L’Ordre des Chartreux est un des plus reconnus et des plus strictes parmi les ordres monastiques de l’Église catholique. Fondé par Saint Bruno en 1084 dans la région de l’Isère, en France, l’ordre doit son nom au Massif de la Chartreuse, où le saint et les premiers chartreux se retirèrent pour vivre une vie de solitude et contemplation. La vie cartusienne se distingue pour son union d’hommes solitaires qui vivent en de petites communautés, en maintenant une forte vocation érémitique. Les chartreux se dédient à la prière incessante, à l’étude, au travail manuel et à l’austérité, en embrassant une règle sévère qui requiert dévouement total et renonciation au monde extérieur. L’Ordre chartreux représente un précieux exemple de recherche spirituelle profonde, en offrant une inspiration pour ceux qui souhaitent embrasser une vie de silence et de contemplation au sein de l’Église. Sa devise, « Stat Crux dum volvitur orbis » (La Croix demeure tandis que le monde tourne), reflète sa profonde spiritualité. À travers les siècles, les chartreux sont restés des « solitaires réunis comme frères », qui vivent pour la plupart isolés, sauf pendant la liturgie célébrée ensemble, et quelques rares rencontres informelles comme les récréations.

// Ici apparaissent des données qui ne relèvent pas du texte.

(** Decoding arbitrary received bytes either raises [ProtocolError] or
    yields a frame whose fields are all within their wire widths, and in that
    case the decoded bytes are exactly the header, payload and checksum the
    encoder builds for that frame. *)
Theorem decode_frame_sound enc :
  is_bytes enc →
  is_protocol_error (decode_frame enc) = true
  ∨ ∃ f, decode_frame enc = Ok f ∧ frame_ok f ∧ cobs_decode enc = Ok (frame_plain f).
Proof.
  intros Henc. destruct (decode_frame_err_protocol enc Henc) as [[f Hf] | He]; [| by left].
  right. exists f. split; [done |]. by apply decode_frame_inv.
Qed.

Lemma decode_frame_sound_witness :
  is_bytes [2; 7] ∧
  (is_protocol_error (decode_frame [2; 7]) = true
   ∨ ∃ f, decode_frame [2; 7] = Ok f ∧ frame_ok f
          ∧ cobs_decode [2; 7] = Ok (frame_plain f)).
Proof.
  assert (H : is_bytes [2; 7]) by by_decide.
  split; [exact H | exact (decode_frame_sound _ H)].
Defined.

(** C36: corrupting any single byte of a valid decoded frame (header, payload
    or checksum) makes the decoder reject it with [ProtocolError]. *)
Theorem frame_corruption_detected p x y q f :
  is_bytes (p ++ x :: q) → byte_ok y → x ≠ y →
  decode_frame (cobs_encode (p ++ x :: q)) = Ok f →
  is_protocol_error (decode_frame (cobs_encode (p ++ y :: q))) = true.
Proof.
  intros Hb Hy Hxy Hf.
  assert (Hb' : is_bytes (p ++ y :: q)).
  { apply is_bytes_app in Hb as [Hp Hq]. apply is_bytes_cons in Hq as [_ Hq].
    by apply is_bytes_app; split; [| apply is_bytes_cons]. }
  pose proof (proj1 (cobs_encode_ok _ Hb)) as He.
  pose proof (proj1 (cobs_encode_ok _ Hb')) as He'.
  destruct (decode_frame_err_protocol _ He') as [[g Hg] | ?]; [| done].
  apply decode_frame_inv in Hf as [(_ & _ & _ & _ & _ & _ & _ & _ & Hpf) Hf]; [| done].
  apply decode_frame_inv in Hg as [(_ & _ & _ & _ & _ & _ & _ & _ & Hpg) Hg]; [| done].
  rewrite cobs_decode_encode in Hf, Hg. injection Hf as Hf. injection Hg as Hg.
  by destruct Hxy; apply (frame_plain_distance f g p q).
Qed.

Lemma frame_corruption_detected_witness :
  is_bytes (firstn 6 (frame_plain golden_hello_ack) ++ 0 :: skipn 7 (frame_plain golden_hello_ack))
  ∧ is_protocol_error (decode_frame (cobs_encode
      (firstn 6 (frame_plain golden_hello_ack) ++ 1 :: skipn 7 (frame_plain golden_hello_ack)))) = true.
Proof.
  assert (H : is_bytes (firstn 6 (frame_plain golden_hello_ack) ++ 0
    :: skipn 7 (frame_plain golden_hello_ack)))
    by by_decide.
  split; [exact H |].
  apply (frame_corruption_detected _ 0 1 _ golden_hello_ack H); [| discriminate |].
  - by_decide.
  - vm_compute. reflexivity.
Defined.

(** The decoder resynchronises.  Whatever it was fed before, after a
    delimiter a stream of encoded frames yields exactly those frames, however
    the bytes are split across reads, and no frame is counted invalid. *)
Theorem decoder_resync d garbage fs :
  Forall frame_ok fs →
  let d1 := fst (feed d (garbage ++ [0])) in
  ∀ l k, concat (map (λ f, cobs_encode (frame_plain f) ++ [0]) fs) = l ++ k →
    let '(d2, f1) := feed d1 l in
    let '(d3, f2) := feed d2 k in
    f1 ++ f2 = fs ∧ idle d3 ∧ invalid_frames d3 = invalid_frames d1.
Proof.
  intros Hfs d1 l k Hlk.
  assert (Hd1 : idle d1).
  { unfold d1. rewrite feed_split. destruct (feed d garbage) as [dg fg].
    pose proof (feed_delimiter dg). by destruct (feed dg [0]). }
  pose proof (feed_frames fs d1 Hd1 Hfs) as H. rewrite Hlk, feed_split in H.
  destruct (feed d1 l) as [d2 f1]. destruct (feed d2 k) as [d3 f2].
  injection H as -> ->. done.
Qed.

Lemma decoder_resync_witness :
  Forall frame_ok [golden_hello_ack] ∧
  let d1 := fst (feed FrameDecoder_init ([9; 9] ++ [0])) in
  let '(d2, f1) := feed d1 [7] in
  let '(d3, f2) := feed d2 (tl (cobs_encode (frame_plain golden_hello_ack) ++ [0])) in
  f1 ++ f2 = [golden_hello_ack] ∧ idle d3 ∧ invalid_frames d3 = invalid_frames d1.
Proof.
  assert (H : Forall frame_ok [golden_hello_ack])
    by by_decide.
  split; [exact H |].
  apply (decoder_resync FrameDecoder_init [9; 9] [golden_hello_ack] H).
  vm_compute. reflexivity.
Defined.

(** On any received bytes the decoder's buffer never exceeds 4095 bytes,
    it stays empty while discarding, and every frame it returns is well
    formed. *)
Theorem decoder_bounded l :
  is_bytes l →
  let '(d, fs) := feed FrameDecoder_init l in decoder_inv d ∧ Forall frame_ok fs.
Proof.
  intros Hl. pose proof (feed_inv l FrameDecoder_init) as H.
  destruct (feed FrameDecoder_init l). apply H; [by apply decoder_inv_empty | done].
Qed.

Lemma decoder_bounded_witness :
  is_bytes [1; 2; 0] ∧
  let '(d, fs) := feed FrameDecoder_init [1; 2; 0] in decoder_inv d ∧ Forall frame_ok fs.
Proof.
  assert (H : is_bytes [1; 2; 0]) by by_decide.
  split; [exact H | exact (decoder_bounded _ H)].
Defined.

(** TLV items with one-byte tags and values of at most 65535 bytes encode
    without error, and decoding gives the dictionary of the items (the last
    value of a repeated tag); decoding any other bytes gives a dictionary or
    [ProtocolError]. *)
Theorem tlv_roundtrip items :
  Forall tlv_ok items →
  (∃ w, encode_tlv items = Ok w ∧ decode_tlv w = Ok (tlv_dict ∅ items))
  ∧ ∀ l, is_bytes l → (∃ m, decode_tlv l = Ok m) ∨ is_protocol_error (decode_tlv l) = true.
Proof.
  intros Hok. split; [| by intros; apply decode_tlv_total].
  eexists. by rewrite encode_tlv_wire, decode_tlv_wire.
Qed.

Les chartreux vivent une vie centrée sur la recherche de Dieu dans la solitude et dans le silence, mais leur vie n’est pas complètement renfermée à l’intérieur d’une cellule. Ils doivent également accomplir des tâches pratiques nécessaires au bon fonctionnement du monastère, appelées « obéissances ». Comme pour les sœurs cloîtrées, la journée des frères chartreux aussi est divisée en moments de prière et méditation en solitaire, dans sa propre cellule, et moments de communion et de partage, comme la Messe. Chaque frère récite l’office divin dans sa cellule. Chacun doit ensuite accomplir ses tâches quotidiennes, parmi lesquelles les travaux domestiques, tous à l’intérieur de la clôture. Les moines chartreux pratiquent également la prière nocturne, à minuit, en participant seuls à l’office du matin.

Combien y a-t-il de monastères de clôture en Italie ?

En Italie, on compte environ 67.000 sœurs et nonnes cloîtrées, subdivisées en couvents qui souvent comptent un nombre exigu de religieuses. Pensons aux nonnes du monastère de Sainte Rita de Cascia, qui se dédient à amener la lumière de Christ dans le monde, en offrant amour, compassion et réconfort à ceux qui en ont besoin : dans le monastère augustinien les religieuses ne sont que vingt-trois, mais la moyenne est bien plus basse et s’élève à quelque huit sœurs par couvent.